The last column shows whether the date occurred in a time of high radicalization as predicted by Turchin’s social contagion model. This model predicts sociopolitical instability (i.e. violence). In all six cases where radicalization was present there was violence. Three of the dates occur at periods of high radicalization with associated violence, but low PSI. All three are 2Ts.
This leaves two dates in which PSI was neither very high or very low. 1802 was a period of low radicalization (violence). This period was neither a 4T (PSI too low) or a 2T (no radicalization/violence). It certainly was in a political moment (1801-1816), begun by the election of 1800, which is sometimes called the Revolution of 1800. It was important politically, but was not a secular crisis--PSI was not very high. Nor were emotions high, radicalization was absent, ruling out a 2T. It is categorized as “neither”. S&H lumped it in with the previous Federalist era and subsequent "Era of Good Feelings” into a single 1T, because while it was a political moment, it certainly was not a social moment.

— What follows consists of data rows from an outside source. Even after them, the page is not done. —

(* ===== verification/EfCrc.v ===== *)
(** * The check sum and its polynomial

    The table of [ef_calc_crc32] against the bitwise definition: the remainder for
    the reflected polynomial 0xEDB88320. *)

From S2P Require Import Prelude CStr Storage EfEnv EfFlash EfLayout EfRead.
Open Scope list_scope.

Definition crc_poly : Z := 3988292384.
Definition crc_bit (x : Z) : Z := if Z.testbit x 0 then Z.lxor (Z.shiftr x 1) crc_poly else Z.shiftr x 1.
Definition crc_bits (x : Z) : Z := Nat.iter 8 crc_bit x.

(** The check sum byte by byte, each byte bit by bit. *)
Definition crc32_bitwise (crc : Z) (buf : list Z) : Z :=
  Z.lxor (fold_left (fun c p => crc_bits (Z.lxor c p)) buf (Z.lxor crc 4294967295)) 4294967295.

Lemma crc_bit_xor a b : crc_bit (Z.lxor a b) = Z.lxor (crc_bit a) (crc_bit b).
Proof.
  unfold crc_bit. rewrite Z.lxor_spec, Z.shiftr_lxor. apply Z.bits_inj'. intros n Hn.
  destruct (Z.testbit a 0), (Z.testbit b 0); cbn [xorb]; rewrite ?Z.lxor_spec;
    destruct (Z.testbit (Z.shiftr a 1) n), (Z.testbit (Z.shiftr b 1) n), (Z.testbit crc_poly n); done.
Qed.

Lemma crc_bits_xor a b : crc_bits (Z.lxor a b) = Z.lxor (crc_bits a) (crc_bits b).
Proof. unfold crc_bits. cbn [Nat.iter nat_rect]. by rewrite !crc_bit_xor. Qed.

Lemma crc_bit_even a : crc_bit (Z.shiftl a 1) = a.
Proof.
  unfold crc_bit. rewrite Z.shiftl_spec_low by lia. by rewrite Z.shiftr_shiftl_l by lia.
Qed.

Lemma crc_bits_high a : crc_bits (Z.shiftl a 8) = a.
Proof.
  unfold crc_bits. assert (E : Z.shiftl a 8 = Nat.iter 8 (fun x => Z.shiftl x 1) a).
  { cbn [Nat.iter nat_rect]. by rewrite !Z.shiftl_shiftl by lia. }
  rewrite E. cbn [Nat.iter nat_rect]. by rewrite !crc_bit_even.
Qed.

(** The entries of the table. *)
Lemma crc_table_entries : forallb (fun i => nth (Z.to_nat i) crc32_table 0 =? crc_bits i) (seqZ 0 256) = true.
Proof. vm_compute. reflexivity. Qed.

Lemma crc_table_entry i : 0 <= i < 256 -> nth (Z.to_nat i) crc32_table 0 = crc_bits i.
Proof.
  intros Hi. pose proof crc_table_entries as Hall. rewrite forallb_forall in Hall.
  apply Z.eqb_eq, Hall, list_elem_of_In, elem_of_seqZ. lia.
Qed.

Lemma low_high x : x = Z.lxor (Z.land x 255) (Z.shiftl (Z.shiftr x 8) 8).
Proof.
  apply Z.bits_inj'. intros n Hn. rewrite Z.lxor_spec, Z.land_spec. change 255 with (Z.ones 8).
  destruct (Z.lt_ge_cases n 8).
  - rewrite Z.ones_spec_low, Z.shiftl_spec_low by lia. by rewrite andb_true_r, xorb_false_r.
  - rewrite Z.ones_spec_high, Z.shiftl_spec, Z.shiftr_spec by lia. rewrite andb_false_r, xorb_false_l. f_equal. lia.
Qed.

Lemma crc_byte_bits c p : 0 <= c -> is_byte p -> crc_byte c p = crc_bits (Z.lxor c p).
Proof.
  intros Hc Hp. unfold crc_byte, is_byte in *. rewrite (low_high (Z.lxor c p)) at 2. rewrite crc_bits_xor, crc_bits_high.
  assert (Hl : 0 <= Z.land (Z.lxor c p) 255 < 256).
  { change 255 with (Z.ones 8). rewrite Z.land_ones by lia. apply Z.mod_pos_bound. lia. }
  rewrite crc_table_entry by done. f_equal. rewrite Z.shiftr_lxor.
  assert (E : Z.shiftr p 8 = 0) by (rewrite Z.shiftr_div_pow2 by lia; apply Z.div_small; lia). by rewrite E, Z.lxor_0_r.
Qed.

Lemma crc_bits_nonneg x : 0 <= x -> 0 <= crc_bits x.
Proof.
  assert (Hb : forall y, 0 <= y -> 0 <= crc_bit y).
  { intros y Hy. unfold crc_bit. pose proof (proj2 (Z.shiftr_nonneg y 1) Hy). destruct (Z.testbit y 0); [|done].
    by apply Z.lxor_nonneg. }
  intros Hx. unfold crc_bits. cbn [Nat.iter nat_rect]. by repeat apply Hb.
Qed.

(** C16: the table driven check sum is the CRC-32 of the polynomial, computed bit by
    bit, for every start value and every sequence of bytes. *)
Theorem crc32_bitwise_eq crc buf :
  0 <= crc < 2 ^ 32 -> bytes_ok buf -> ef_calc_crc32 crc buf = crc32_bitwise crc buf.
Proof.
  intros Hc Hb. unfold ef_calc_crc32, crc32_bitwise. f_equal.
  assert (Hn : 0 <= Z.lxor crc 4294967295) by (apply Z.lxor_nonneg; lia).
  revert Hn. generalize (Z.lxor crc 4294967295). induction Hb as [|p buf Hp _ IH]; intros c Hn; [done|].
  cbn [fold_left]. rewrite crc_byte_bits by done. apply IH, crc_bits_nonneg, Z.lxor_nonneg.
  split; intros _; [unfold is_byte in Hp; lia | done].
Qed.

(** The check sum of the digits 1 to 9, as published for this polynomial. *)
Lemma crc32_bitwise_eq_witness :
  ef_calc_crc32 0 [49; 50; 51; 52; 53; 54; 55; 56; 57] = 3421780262
  /\ ef_calc_crc32 0 [49; 50; 51; 52; 53; 54; 55; 56; 57] = crc32_bitwise 0 [49; 50; 51; 52; 53; 54; 55; 56; 57].
Proof. split; [vm_compute; reflexivity | apply crc32_bitwise_eq; [lia | by repeat constructor]]. Defined.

This leaves the present era, predicted by the generational model to begin in 2008. It is a period of radicalization so it appears to be a social moment. It did not have a super-high PSI in 2008 (if it had perhaps Obama’s response to the financial crisis would have been more robust). On the other had the PSI was much higher than has been typical for previous 2Ts. It really doesn’t map cleanly into either a 2T or a 4T. But it should be one or the other, and not neither like 1801-1816.

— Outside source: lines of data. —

(* ===== verification/EfAlloc.v ===== *)
(** * Where a record goes

    [alloc_env] as a choice between the two sectors, [alloc_spec]: a sector in use
    with room, then an empty one unless it is the last; with the last one the
    collection is requested instead. *)

From S2P Require Import Prelude CStr Storage EfEnv EfFlash EfLayout EfRead EfStore EfCache EfFind EfOps.
Open Scope list_scope.

Definition free (i : bool) (its : list item) : Z := base i + SECTOR_SIZE - ends (base i) its.

Definition avail (L : Sec * Sec) (st sz : Z) (gc i : bool) : bool :=
  match sec L i with
  | Fmt st' d its =>
      (st' =? st) && (sz <? free i its) && ((d =? SECTOR_DIRTY_FALSE) || ((d =? SECTOR_DIRTY_TRUE) && negb gc))
  | Blank => false
  end.
Definition pick (L : Sec * Sec) (st sz : Z) (gc : bool) : option bool :=
  if avail L st sz gc false then Some false else if avail L st sz gc true then Some true else None.

Definition has_level (L : Sec * Sec) (st : Z) (i : bool) : Z :=
  match sec L i with Fmt st' _ _ => if st' =? st then 1 else 0 | Blank => 0 end.
Definition count (L : Sec * Sec) (st : Z) : Z := has_level L st false + has_level L st true.

(** The sector, and whether a collection is requested afterwards. *)
Definition alloc_spec (L : Sec * Sec) (sz : Z) (gc : bool) : option bool * bool :=
  match pick L SECTOR_STORE_USING sz gc with
  | Some i => (Some i, gc)
  | None =>
      if count L SECTOR_STORE_EMPTY =? 0 then (None, gc)
      else if (EF_GC_EMPTY_SEC_THRESHOLD <? count L SECTOR_STORE_EMPTY) || gc
        then (pick L SECTOR_STORE_EMPTY sz gc, gc)
        else (None, true)
  end.

Lemma count_none L st sz gc : count L st = 0 -> pick L st sz gc = None.
Proof.
  unfold count, has_level, pick, avail. intros Hc.
  destruct (sec L false) as [|s1 d1 i1], (sec L true) as [|s2 d2 i2]; try done;
    repeat match goal with |- context[?a =? st] => destruct (Z.eqb_spec a st) end; cbn; try done; lia.
Qed.

Lemma avail_some L st sz gc i :
  avail L st sz gc i = true -> exists d its, sec L i = Fmt st d its /\ sz < free i its
    /\ (d = SECTOR_DIRTY_FALSE \/ (d = SECTOR_DIRTY_TRUE /\ gc = false)).
Proof.
  unfold avail. destruct (sec L i) as [|st' d its]; [done|].
  intros [[->%Z.eqb_eq Hsz%Z.ltb_lt]%andb_true_iff Hd]%andb_true_iff. exists d, its. split; [done|]. split; [done|].
  apply orb_true_iff in Hd as [->%Z.eqb_eq|[->%Z.eqb_eq Hg]%andb_true_iff]; [by left | right; by destruct gc].
Qed.

Lemma pick_some L st sz gc i : pick L st sz gc = Some i -> avail L st sz gc i = true.
Proof.
  unfold pick. destruct (avail L st sz gc false) eqn:E1; [by intros [= <-]|].
  destruct (avail L st sz gc true) eqn:E2; [by intros [= <-] | done].
Qed.

Lemma alloc_some L sz gc i :
  fst (alloc_spec L sz gc) = Some i -> exists st d its, sec L i = Fmt st d its /\ st <> SECTOR_STORE_FULL /\ sz < free i its
    /\ (d = SECTOR_DIRTY_FALSE \/ (d = SECTOR_DIRTY_TRUE /\ gc = false)).
Proof.
  unfold alloc_spec. destruct (pick L SECTOR_STORE_USING sz gc) as [j|] eqn:Ep.
  - intros [= ->]. apply pick_some, avail_some in Ep as (d & its & HS & Hsz & Hd). by exists SECTOR_STORE_USING, d, its.
  - destruct (count L SECTOR_STORE_EMPTY =? 0); [done|].
    destruct ((EF_GC_EMPTY_SEC_THRESHOLD <? count L SECTOR_STORE_EMPTY) || gc); [|done]. cbn [fst]. intros Ep2.
    apply pick_some, avail_some in Ep2 as (d & its & HS & Hsz & Hd). by exists SECTOR_STORE_EMPTY, d, its.
Qed.

Section Alloc.
Context {C : Type} `{FlashDoc C} (P : (Z -> Z) -> Prop) (junk_env : env_node_obj) (junk_sector : sector_meta_data).
Implicit Types (s : Ef C).
Context (L : Sec * Sec) (Hwf : wf L) (HP : PL P L).

Lemma wf_at i : exists st d its, sec L i = Fmt st d its /\ (st = SECTOR_STORE_EMPTY <-> its = []) /\ tidy its.
Proof. specialize (Hwf i). destruct (sec L i) as [|st d its]; [done|]. by exists st, d, its. Qed.

Lemma items_at i st d its : sec L i = Fmt st d its -> items L i = its.
Proof. intros E. unfold items. by rewrite E. Qed.

Lemma wpc_statistics sector (Q : sector_meta_data * (Z * Z) -> Ef C -> Prop) s :
  store L s ->
  (forall sector', Q (sector', (count L SECTOR_STORE_EMPTY, count L SECTOR_STORE_USING)) s) ->
  wpc P (sector_iterator junk_env sector SECTOR_STORE_UNUSED (0, 0) sector_statistics_cb false) Q s.
Proof.
  intros Hs HQ.
  apply (wpc_sector_iterator P junk_env
           (fun a s' => s' = s /\ a = (0, 0))
           (fun a s' => s' = s /\ a = (has_level L SECTOR_STORE_EMPTY false, has_level L SECTOR_STORE_USING false))
           (fun a s' => s' = s /\ a = (count L SECTOR_STORE_EMPTY, count L SECTOR_STORE_USING)) (fun _ _ _ => False)).
  - intros i a s' Hi. assert (Es : s' = s) by (destruct i; tauto). subst s'. exists L. split; [done|].
    destruct (wf_at i) as (st & d & its & HS & _). unfold sector_phase. rewrite HS. cbn [orb].
    change (SECTOR_STORE_UNUSED =? SECTOR_STORE_UNUSED) with true. cbn [orb]. intros sector1 Hv.
    apply wpc_ret. split; [done|]. destruct Hv as (Hc & Est & _). unfold sector_statistics_cb.
    assert (Hst : env_start_addr (ram s) = 0) by apply Hs.
    destruct i; destruct Hi as [_ ->]; rewrite Hc, Est; cbn [andb]; unfold count, has_level; rewrite HS;
      (destruct (Z.eqb_spec st SECTOR_STORE_EMPTY) as [->|]; [|destruct (Z.eqb_spec st SECTOR_STORE_USING) as [->|]]);
      apply wpc_ret; (split; [done|]); split; try done;
      unfold count, has_level; destruct (sec L false) as [|st0 d0 its0];
      repeat match goal with |- context[st0 =? ?b] => destruct (Z.eqb_spec st0 b) end; cbn; try done; lia.
  - intros sector1 a s' [-> ->]. apply HQ.
  - done.
  - done.
Qed.

(** The state after a read that may have filled the cache of sectors. *)
Definition reread s s' : Prop := store L s' /\ exists t, ram s' = put_sec_cache t (ram s).

Lemma wpc_try_alloc sector st sz (Q : sector_meta_data * Z -> Ef C -> Prop) s :
  store L s -> st <> SECTOR_STORE_UNUSED -> st <> SECTOR_STORE_FULL ->
  (forall sector' a s', reread s s' ->
     match pick L st sz (gc_request (ram s)) with
     | Some i => a = ends (base i) (items L i)
                 /\ exists d, sec L i = Fmt st d (items L i) /\ view i st d sector' /\ room i st (items L i) sector'
     | None => a = FAILED_ADDR
     end -> Q (sector', a) s') ->
  wpc P (sector_iterator junk_env sector st FAILED_ADDR (alloc_env_cb sz) true) Q s.
Proof.
  intros Hs Hst0 Hst3 HQ. set (gc := gc_request (ram s)) in *.
  apply (wpc_sector_iterator P junk_env
           (fun a s' => reread s s' /\ a = FAILED_ADDR)
           (fun a s' => reread s s' /\ a = FAILED_ADDR /\ avail L st sz gc false = false)
           (fun a s' => reread s s' /\ a = FAILED_ADDR /\ pick L st sz gc = None)
           (fun sector a s' => reread s s' /\ exists i, pick L st sz gc = Some i /\ a = ends (base i) (items L i)
              /\ exists d, sec L i = Fmt st d (items L i) /\ view i st d sector /\ room i st (items L i) sector)).
  - intros i a s' Hi.
    assert (Hr : reread s s' /\ a = FAILED_ADDR /\ (i = true -> avail L st sz gc false = false)) by (destruct i; [tauto | by destruct Hi]).
    destruct Hr as ((Hs' & t & Hr) & -> & Hbefore). exists L. split; [done|].
    destruct (wf_at i) as (st' & d & its & HS & Hemp & Htidy). unfold sector_phase. rewrite HS.
    rewrite (proj2 (Z.eqb_neq st _)) by done. cbn [orb].
    assert (Hno : avail L st sz gc i = false -> forall s2, reread s s2 ->
              env_start_addr (ram s2) = 0 /\
              (if i then fun a s' => reread s s' /\ a = FAILED_ADDR /\ pick L st sz gc = None
               else fun a s' => reread s s' /\ a = FAILED_ADDR /\ avail L st sz gc false = false) FAILED_ADDR s2).
    { intros Hav s2 [Hs2 Ht2]. split; [apply Hs2|]. destruct i; (split; [done|]); split; try done.
      unfold pick. by rewrite Hbefore, Hav. }
    destruct (Z.eqb_spec st st') as [<-|Hne].
    2: { apply Hno; [|split; [done | by exists t]]. unfold avail. rewrite HS. by rewrite (proj2 (Z.eqb_neq st' st)). }
    intros sector1 Hv1. apply wpc_bind. apply (wpc_read_sector P junk_env L i st d its); [done..|].
    intros sector2 s2 t2 Hv Hroom Hr2 Hs2. apply wpc_ret. split; [done|].
    assert (Hre : reread s s2) by (split; [done|]; exists t2; by rewrite Hr2, Hr).
    unfold alloc_env_cb. apply wpc_bind, wpc_gets. rewrite Hr2, Hr. cbn [gc_request put_sec_cache]. fold gc.
    pose proof Hv as (Hck & _ & Hd & _). destruct Hroom as [Hrem Hempty]. cbn [snd]. rewrite Hck, Hrem, Hd.
    rewrite (proj2 (Z.eqb_neq st SECTOR_STORE_FULL)) by done. cbn [andb].
    assert (Hav : (sz <? base i + SECTOR_SIZE - ends (base i) its)
                  && ((d =? SECTOR_DIRTY_FALSE) || ((d =? SECTOR_DIRTY_TRUE) && negb gc)) = avail L st sz gc i).
    { unfold avail. rewrite HS, Z.eqb_refl. done. }
    rewrite Hav. pose proof (items_at i st d its HS) as Eit. destruct (avail L st sz gc i) eqn:Ea; apply wpc_ret.
    + cbn [sector_done]. split; [done|]. exists i. rewrite Eit. split.
      { unfold pick. destruct i; [by rewrite Hbefore, Ea | by rewrite Ea]. }
      split; [by apply Hempty|]. exists d. split; [done|]. split; [done | by split].
    + cbn [sector_done]. by apply Hno.
  - intros sector1 a s' (Hr & -> & Hp). apply HQ; [done|]. by rewrite Hp.
  - intros sector1 a s' (Hr & i & Hp & Ha & Hrest). apply HQ; [done|]. rewrite Hp. done.
  - split; [|done]. split; [done|]. exists (sector_cache_table (ram s)). by destruct (ram s).
Qed.

Lemma wpc_alloc sector sz (Q : Z * sector_meta_data -> Ef C -> Prop) s :
  store L s ->
  (forall a sector' s' t, ram s' = put_gc_request (snd (alloc_spec L sz (gc_request (ram s)))) (put_sec_cache t (ram s)) ->
     store L s' ->
     match fst (alloc_spec L sz (gc_request (ram s))) with
     | Some i => a = ends (base i) (items L i)
                 /\ exists st d, sec L i = Fmt st d (items L i) /\ view i st d sector' /\ room i st (items L i) sector'
     | None => a = FAILED_ADDR
     end -> Q (a, sector') s') ->
  wpc P (alloc_env junk_env sector sz) Q s.
Proof.
  intros Hs HQ. unfold alloc_env. set (gc := gc_request (ram s)) in *.
  apply wpc_bind, wpc_statistics; [done|]. intros sector1. apply wpc_bind.
  assert (Hcont : forall sector2 a s2, reread s s2 ->
     match pick L SECTOR_STORE_USING sz gc with
     | Some i => a = ends (base i) (items L i)
                 /\ exists d, sec L i = Fmt SECTOR_STORE_USING d (items L i) /\ view i SECTOR_STORE_USING d sector2
                          /\ room i SECTOR_STORE_USING (items L i) sector2
     | None => a = FAILED_ADDR
     end ->
     wpc P (let '(sector, empty) := (sector2, a) in
       if (0 <? count L SECTOR_STORE_EMPTY) && (empty =? FAILED_ADDR) then
         do gc <- ram_gets gc_request;
         if (EF_GC_EMPTY_SEC_THRESHOLD <? count L SECTOR_STORE_EMPTY) || gc then
           do r <- sector_iterator junk_env sector SECTOR_STORE_EMPTY empty (alloc_env_cb sz) true;
           ret (snd r, fst r)
         else run ram_put (put_gc_request true); ret (empty, sector)
       else ret (empty, sector)) Q s2).
  { intros sector2 a s2 [Hs2 (t2 & Hr2)] Ha. unfold alloc_spec in HQ.
    assert (Hgc2 : gc_request (ram s2) = gc) by (by rewrite Hr2).
    assert (Hsame : ram s2 = put_gc_request gc (put_sec_cache t2 (ram s))) by (rewrite Hr2; subst gc; by destruct (ram s)).
    destruct (pick L SECTOR_STORE_USING sz gc) as [i|].
    - destruct Ha as [-> (d & HS & Hv & Hroom)]. rewrite (proj2 (Z.eqb_neq _ FAILED_ADDR)), andb_false_r.
      2: { pose proof (store_fits L s2 i SECTOR_STORE_USING d (items L i) [] Hs2) as Hf. rewrite app_nil_r, ilen_nil in Hf. specialize (Hf HS).
           unfold FAILED_ADDR, SECTOR_SIZE, EF_ERASE_MIN_SIZE in *. destruct (base_cases i); lia. }
      apply wpc_ret. eapply HQ; [exact Hsame | done|]. split; [done|]. by exists SECTOR_STORE_USING, d.
    - subst a. rewrite Z.eqb_refl, andb_true_r.
      assert (Hc : 0 <= count L SECTOR_STORE_EMPTY).
      { unfold count, has_level. repeat case_match; lia. }
      destruct (Z.ltb_spec 0 (count L SECTOR_STORE_EMPTY)) as [Hpos|Hz].
      + rewrite (proj2 (Z.eqb_neq (count L SECTOR_STORE_EMPTY) 0)) in HQ by lia.
        apply wpc_bind, wpc_gets. rewrite Hgc2.
        destruct ((EF_GC_EMPTY_SEC_THRESHOLD <? count L SECTOR_STORE_EMPTY) || gc).
        * apply wpc_bind. apply wpc_try_alloc; [done | done | done|]. rewrite Hgc2. intros sector3 a3 s3 [Hs3 (t3 & Hr3)] Ha.
          apply wpc_ret. apply HQ with (t := t3); [rewrite Hr3, Hsame; reflexivity | done|]. cbn [fst] in *.
          destruct (pick L SECTOR_STORE_EMPTY sz gc) as [i|]; [|done]. destruct Ha as [-> (d & ?)].
          split; [done|]. by exists SECTOR_STORE_EMPTY, d.
        * apply wpc_bind, wpc_put, wpc_ret. eapply HQ; [cbn; rewrite Hsame; reflexivity | | done].
          destruct Hs2 as [Hf Hca Hst]. by split.
      + rewrite (proj2 (Z.eqb_eq _ 0)) in HQ by lia. apply wpc_ret. by eapply HQ. }
  destruct (Z.ltb_spec 0 (count L SECTOR_STORE_USING)) as [Hu|Hu].
  - eapply wpc_try_alloc; [done | done | done|]. intros sector2 a s2 Hr Ha. by apply Hcont.
  - apply wpc_ret. apply Hcont.
    + split; [done|]. exists (sector_cache_table (ram s)). by destruct (ram s).
    + rewrite count_none; [done|]. unfold count, has_level in *. revert Hu. repeat case_match; lia.
Qed.
End Alloc.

Hence, I have been floating the idea that this could be a 2T rather than a 4T. That is, if this doesn’t turn out like one would expect a 4T to do, it is probably better to characterize it as a second 2T than as a “failed 4T”, since the implications of the later term is unclear. This means that an anomaly would not feature Heroes turning into Artists (dominant to recessive) but rather Prophets (dominant to dominant). By definition, a generation that comes of age in a social moment is a dominant one.
I do not buy the Civil War anomaly, I think there was a Civil War hero gen. Should this 4T be a bust, the Millies would be the first anomalous generation. The would-be 4T would end up functioning like a 2T and Millies will end up as another Prophet gen and the Homies another Nomad gen. It’s not that Millies won’t rebel or try to make a 4T happen, it’s just that their efforts would be no more successful than those of young people in the late teens and early twenties, who were trying to achieve the same thing.